» **Required work**: Where the data below has the string "first", return the whole line.
···
(** ** SDU RX functions *)

Definition nr_rlc_entity_am_recv_sdu (e : nr_rlc_entity_am_t) (buffer : list Z)
    (size sdu_id now : Z) : outcome nr_rlc_entity_am_t :=
  let e := e <| stats; rxsdu_pkts ::= add32 1 |> in
  if size >? NR_SDU_MAX then Exit
  else
    let e := if negb (sdu_rejected e =? 0) && (t_current e >? u64 (t_log_buffer_full e + 1000))
             then e <| sdu_rejected := 0 |> <| t_log_buffer_full := t_current e |> else e in
    if tx_size e + size >? tx_maxsize e then Done (e <| sdu_rejected ::= Z.add 1 |>)
    else
      let e := e <| tx_size ::= Z.add size |> <| stats; rxsdu_bytes ::= add64 size |> in
      '(sdu, h) ← nr_rlc_new_sdu (heap e) buffer size sdu_id;
      '(l, en) ← nr_rlc_sdu_segment_list_append (tx_list e) (tx_end e) sdu;
      let e := e <| heap := h |> <| tx_list := l |> <| tx_end := en |>
                 <| bstatus; bs_tx_size ::= Z.add (compute_pdu_header_size e sdu + seg_size sdu) |> in
      if avg_time_is_on e then
        u ← sdu_of h sdu;
        Done (e <| heap := set_sdu h (seg_sdu sdu) (u <| sdu_time_of_arrival := now |>) |>)
      else Done e.

(** ** Timers *)

(** [do { ... } while (cur != NULL && cur->sdu->sn == retransmit_sn)]: the first
    segment of [l] and those of the same SN go to the retransmit list. *)
Fixpoint retransmit_head (first : bool) (l : list nr_rlc_sdu_segment_t) (sn : Z)
    (e : nr_rlc_entity_am_t) : outcome nr_rlc_entity_am_t :=
  match l with
  | [] => Done e
  | cur :: next =>
      u ← sdu_of (heap e) cur;
      if first || (sdu_sn u =? sn) then
        let e := e <| wait_list := next |> in
        let e := if next is [] then e <| wait_end := None |> else e in
        let e := e <| bstatus; bs_retx_size ::= Z.add (compute_pdu_header_size e cur + seg_size cur) |> in
        r ← nr_rlc_sdu_segment_list_add (heap e) (sn_compare_tx e) (retransmit_list e) cur;
        retransmit_head false next sn (e <| retransmit_list := r |>)
      else Done e
  end.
···
» **Result of the exercise**:
(** [do { ... } while (cur != NULL && cur->sdu->sn == retransmit_sn)]: the first
Fixpoint retransmit_head (first : bool) (l : list nr_rlc_sdu_segment_t) (sn : Z)
      if first || (sdu_sn u =? sn) then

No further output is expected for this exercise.